Grande amigo, andei sumido, mas foi por uma causa justa e nobre... estava pescando no rio Madeira. O rio estava muito baixo, com pouca água e raras corredeiras. Isto sem falar no trânsito caótico das embarcações de todos os tamanhos e tipos que, por lá, trafegam livremente: ora levando gado, ora levando gente e às vezes, mantimentos para as populações ribeirinhas. Devo confessar que a pescaria não foi lá essas coisas, os peixes, desta vez, deram um banho em mim, foi dez a um para eles.

O rio Madeira merece aplausos: é majestoso, elegante e rico em ouro. O vil metal é garimpado por pessoas que jamais irão usufruir das riquezas que dormem em seu leito a espera de mãos cuidadosas e ávidas. Suas margens estão engalfinhadas de árvores mortas que desprenderam das matas adjacentes devido a vendavais e enchentes. Olhando bem, elas parecem tranças de raiz, algo esculpido por mãos poderosas e firmes nos infinitos arremates. Vez por outra vemos vestígios de seres humanos através de pequenas casas de pau-a-pique que brotam de suas encostas poderosas e verdejantes.

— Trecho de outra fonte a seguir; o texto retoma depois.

(* ===== verification/MessageHandler.v ===== *)
(** * Messages from the network

    Models the closure that [create_handler] of [core/src/network/handler/mod.rs]
    gives to the network thread, with [handle_send_message] of
    [handler/send.rs]; the handlers it calls are those of [NetworkHandlers].  A
    handler reads the state at one moment.  Some handlers leave their work to a
    task of the thread pool: the closure returns the tasks it spawned, and
    [run_task] is what they do.

    The theorems: only messages for the node's own DNA and agent have an effect,
    and a request for a validation package is answered once, with nothing that
    may not be published. *)

From stdpp Require Import base strings list gmap.
From Stdlib Require Import ZArith.
From S2P Require Import Prelude Errors WasmMemory CoreTypes Dna Storage Action Instances.
From S2P Require Import ContentStore Agent.
From S2P Require Import Network Nucleus ZomeCalls AspectMap DhtStore DhtReducers GetEntry.
From S2P Require Import NetworkHandlers Instance Async Ribosome Futures Steps Packages.
From S2P Require Import Validation Workflows.

(** The messages of [Lib3hServerProtocol], with the fields that the handler
    reads; [Message_Other] are those it does not look at. *)
Inductive ServerMessage : Type :=
| Message_FailureResult (space_address : Address)
| Message_HandleStoreEntryAspect (space_address : Address) (aspect : Wire EntryAspect)
| Message_HandleFetchEntry (data : FetchEntryData)
| Message_FetchEntryResult (space_address : Address)
| Message_HandleQueryEntry (data : QueryEntryData) (query : Wire NetworkQuery)
| Message_QueryEntryResult (space_address requester_agent_id : Address) (request_id : string)
    (entry_address : Address) (result : Wire NetworkQueryResult)
| Message_HandleSendDirectMessage (space_address to_agent_id from_agent_id : Address)
    (request_id : string) (content : Wire DirectMessage)
| Message_SendDirectMessageResult (space_address to_agent_id from_agent_id : Address)
    (request_id : string) (content : Wire DirectMessage)
| Message_Connected
| Message_HandleGetAuthoringEntryList (space_address provider_agent_id : Address)
    (request_id : string)
| Message_HandleGetGossipingEntryList (space_address provider_agent_id : Address)
    (request_id : string)
| Message_Other.

(** What is left to the thread pool. *)
Inductive Task : Type :=
| Task_custom_message (from_agent_id : Address) (request_id : string)
    (message : CustomDirectMessage)
| Task_validation_package (from_agent_id : Address) (request_id : string) (address : Address)
| Task_authoring_list (space provider : Address) (request_id : string)
| Task_gossip_list (space provider : Address) (request_id : string).

Section handler.
Context `{Storage} `{Addressing} `{JsonApi} `{Node}.

(** Whether debug messages are logged; only then are the texts of
    [format_store_data] and [format_message_data] made. *)
Variable debug : bool.

Definition is_my_dna (my_dna_address dna_address : Address) : bool :=
  String.eqb my_dna_address dna_address.

Definition is_my_id (agent_id : string) : bool :=
  negb (negb (String.eqb agent_id "") && negb (String.eqb (pub_sign_key node_agent_id) agent_id)).

(** [format_store_data] and [format_message_data]: what cannot be parsed panics
    ([unwrap]). *)
Definition format_content {A} (content : Wire A) : Prog () :=
  match content with
  | Wire_Value _ => mret ()
  | _ => if debug then panic else mret ()
  end.

Definition handle_store (aspect : Wire EntryAspect) : Prog () :=
  match aspect with
  | Wire_NotUtf8 => panic
  | Wire_NotJson => mret ()
  | Wire_Value aspect =>
      '(s, _) ← state_expect;
      held ← lift_outcome (AspectMap_contains (holding_map (st_dht s)) aspect);
      if (held : bool) then ack_single node_agent_id aspect
      else
        uuid ← call Call_unique_id;
        match PendingValidation_try_from aspect uuid with
        | Err _ => mret ()
        | Ok pending => dispatch_queue_holding_workflow pending None
        end
  end.

Definition handle_send_message (from_agent_id : Address) (request_id : string)
    (content : Wire DirectMessage) : list Task :=
  match content with
  | Wire_Value (DirectMessage_Custom custom_direct_message) =>
      [Task_custom_message from_agent_id request_id custom_direct_message]
  | Wire_Value (DirectMessage_RequestValidationPackage key) =>
      [Task_validation_package from_agent_id request_id (vkey_address key)]
  | _ => []
  end.

(** The handlers of [NetworkHandlers], at the state of the moment. *)
Definition at_state (handler : State → World → Outcome (list Action)) : Prog () :=
  '(s, w) ← state_expect;
  actions ← lift_outcome (handler s w);
  dispatch_all actions.

Definition ignore : Prog (list Task) := mret [].

Definition create_handler (my_dna_address : Address) (message : option ServerMessage) :
    Prog (list Task) :=
  match message with
  | None => ignore
  | Some (Message_FailureResult _) | Some (Message_FetchEntryResult _) => ignore
  | Some (Message_HandleStoreEntryAspect space_address aspect) =>
      if negb (is_my_dna my_dna_address space_address) then ignore
      else _ ← format_content aspect; _ ← handle_store aspect; ignore
  | Some (Message_HandleFetchEntry data) =>
      if negb (is_my_dna my_dna_address (fed_space_address data)) then ignore
      else
        _ ← at_state (λ s w, handle_fetch_entry (st_agent s) (w_cas w) w
                           (Nucleus.dna (st_nucleus s)) node_fuel data);
        ignore
  | Some (Message_HandleQueryEntry data query) =>
      if negb (is_my_dna my_dna_address (qed_space_address data)) then ignore
      else
        _ ← at_state (λ s w, handle_query_entry_data node_to_uppercase (st_agent s) (w_cas w) w
                                   (Nucleus.dna (st_nucleus s)) node_fuel data query);
        ignore
  | Some (Message_QueryEntryResult space_address requester_agent_id request_id entry_address result) =>
      if negb (is_my_dna my_dna_address space_address) then ignore
      else if negb (is_my_id requester_agent_id) then ignore
      else
        actions ← lift_outcome (handle_query_entry_result request_id entry_address result);
        _ ← dispatch_all actions;
        ignore
  | Some (Message_HandleSendDirectMessage space_address to_agent_id from_agent_id request_id content) =>
      if negb (is_my_dna my_dna_address space_address) then ignore
      else if negb (is_my_id to_agent_id) then ignore
      else
        _ ← format_content content;
        mret (handle_send_message from_agent_id request_id content)
  | Some (Message_SendDirectMessageResult space_address to_agent_id from_agent_id request_id content) =>
      if negb (is_my_dna my_dna_address space_address) then ignore
      else if negb (is_my_id to_agent_id) then ignore
      else
        _ ← format_content content;
        _ ← match content with
            | Wire_Value _ =>
                at_state (λ s w, handle_send_message_result
                            (direct_message_connections (st_network s)) request_id from_agent_id
                            content)
            | _ => mret ()
            end;
        ignore
  | Some Message_Connected => ignore
  | Some (Message_HandleGetAuthoringEntryList space_address provider_agent_id request_id) =>
      if negb (is_my_dna my_dna_address space_address) then ignore
      else if negb (is_my_id provider_agent_id) then ignore
      else mret [Task_authoring_list space_address provider_agent_id request_id]
  | Some (Message_HandleGetGossipingEntryList space_address provider_agent_id request_id) =>
      if negb (is_my_dna my_dna_address space_address) then ignore
      else if negb (is_my_id provider_agent_id) then ignore
      else mret [Task_gossip_list space_address provider_agent_id request_id]
  | Some Message_Other => ignore
  end.

Definition run_task (task : Task) : Prog () :=
  match task with
  | Task_custom_message from_agent_id request_id message =>
      _ ← handle_custom_direct_message from_agent_id request_id message; mret ()
  | Task_validation_package from_agent_id request_id address =>
      respond_validation_package_request from_agent_id request_id address []
  | Task_authoring_list space provider request_id =>
      now ← call Call_now;
      at_state (λ s w, handle_get_authoring_list node_sign now (st_agent s) (w_cas w)
                             (Nucleus.dna (st_nucleus s)) node_fuel space provider request_id)
  | Task_gossip_list space provider request_id =>
      at_state (λ s w, Ret (handle_get_gossip_list (st_dht s) space provider request_id))
  end.

End handler.

(** ** Whose messages have an effect *)

Section scope.
Context `{Storage} `{Addressing} `{JsonApi} `{Node}.

Definition message_space (message : ServerMessage) : option Address :=
  match message with
  | Message_FailureResult space | Message_HandleStoreEntryAspect space _
  | Message_FetchEntryResult space | Message_QueryEntryResult space _ _ _ _
  | Message_HandleSendDirectMessage space _ _ _ _ | Message_SendDirectMessageResult space _ _ _ _
  | Message_HandleGetAuthoringEntryList space _ _
  | Message_HandleGetGossipingEntryList space _ _ => Some space
  | Message_HandleFetchEntry data => Some (fed_space_address data)
  | Message_HandleQueryEntry data _ => Some (qed_space_address data)
  | Message_Connected | Message_Other => None
  end.

(** The agent that a message is for, where it names one; requests to store, to
    fetch and to query are for whoever gets them. *)
Definition message_recipient (message : ServerMessage) : option string :=
  match message with
  | Message_QueryEntryResult _ agent _ _ _ | Message_HandleSendDirectMessage _ agent _ _ _
  | Message_SendDirectMessageResult _ agent _ _ _ | Message_HandleGetAuthoringEntryList _ agent _
  | Message_HandleGetGossipingEntryList _ agent _ => Some agent
  | _ => None
  end.

Lemma is_my_id_spec agent_id :
  is_my_id agent_id = true ↔ agent_id = "" ∨ agent_id = pub_sign_key node_agent_id.
Proof.
  unfold is_my_id. destruct (String.eqb_spec agent_id ""), (String.eqb_spec (pub_sign_key node_agent_id) agent_id);
    cbn; intuition congruence.
Qed.

Lemma runs_ignore t o : runs ignore t o → t = [] ∧ o = Ret [].
Proof. intros Hr. by apply (wp_runs (λ _ _, True) ignore [] (λ t o, t = [] ∧ o = Ret []) t o). Qed.

(** A message from the network makes the node do something (read its state,
    dispatch an action, spawn a task or panic) only if it is for the DNA of the
    node and, where it names an agent, for the node's own agent or for none: all
    other messages leave no trace. *)
Theorem handler_scope debug my_dna_address message t o :
  runs (create_handler debug my_dna_address (Some message)) t o → t ≠ [] ∨ o ≠ Ret [] →
  message_space message = Some my_dna_address ∧
  ∀ agent, message_recipient message = Some agent →
    agent = "" ∨ agent = pub_sign_key node_agent_id.
Proof.
  intros Hr Hdoes.
  assert (Hno : ¬ runs ignore t o) by (intros [-> ->]%runs_ignore; naive_solver).
  destruct message; cbn [create_handler message_space message_recipient] in *; try done;
    (destruct (is_my_dna my_dna_address _) eqn:Hdna; [|done]); apply String.eqb_eq in Hdna as <-;
    (split; [done|]); intros agent [= <-]; apply is_my_id_spec; by destruct (is_my_id _).
Qed.

End scope.

(** ** Answers to requests for validation packages *)

Section answers.
Context `{Storage} `{Addressing} `{JsonApi} `{Node}.

(** The actions of a run other than lookups. *)
Definition sent (t : list Event) : list Action :=
  t ≫= λ e, match dispatched e with
            | Some a => if is_lookup a then [] else [a]
            | None => []
            end.

Lemma sent_app t1 t2 : sent (t1 ++ t2) = (sent t1 ++ sent t2)%list.
Proof. apply bind_app. Qed.

Lemma does_wp {A} (p : Prog A) (R : A → list Event → Prop) :
  wp (λ _ _, True) p [] (λ t o, ∀ x, o = Ret x → R x t) → does p R.
Proof. intros Hp t x Hr. by apply (wp_runs _ p [] _ t (Ret x) Hp Hr). Qed.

Para chegar ao meu destino naveguei por quatro horas seguidas, saindo de Humaitá em direção a Porto Velho. Na mansidão do tempo, que parecia não ter pressa, pude apreciar as belezas naturais daquele rincão perdido da floresta amazônica. Calama é um povoado abençoado por Deus. Fica incrustrado à margem direita do rio, é cercado de árvores de todos os tamanhos e espécies. Visto de longe parece dormir em berço de ouro. Lá não existem carros, chuveiros elétricos e muito menos os malditos celulares. Sua população está estimada em três mil habitantes. São pessoas dóceis e acolhedoras que recebem os visitantes de braços abertos como se já os conhecessem há décadas.

O que mais me chamou a atenção foi o relato de moradores sobre a aventura que os alunos de primeiro e segundo grau que moram às margens do rio Maici enfrentam para irem à escola que fica em Calama. Segundo me disseram, na época das chuvas eles enfrentam temporais de todos os tipos, quando isto acontece, são obrigados a abandonarem o barco e fugirem para a mata em plena chuva para se protegem dos raios e das tempestades. Na época da seca o problema é, ainda pior, devido a pouca profundidade do rio o barco atola na areia obrigando os meninos a descerem e empurrarem o barco até que ele possa navegar novamente. Isto sem contar com o perigo que correm de serem ferroados por uma arraia traiçoeira. Esta aventura demora em média, cinco horas. Felizmente não presenciei nenhuma dessas situações, os vi cantarolando como se nada disso os assustassem. É incrível vê-los navegando, vão serpenteando o rio guiados por pedaços de paus que são enterrado no canal indicando os lugares mais profundos onde possam passar sem que sejam molestados pelos bancos de areia o que é quase impossível.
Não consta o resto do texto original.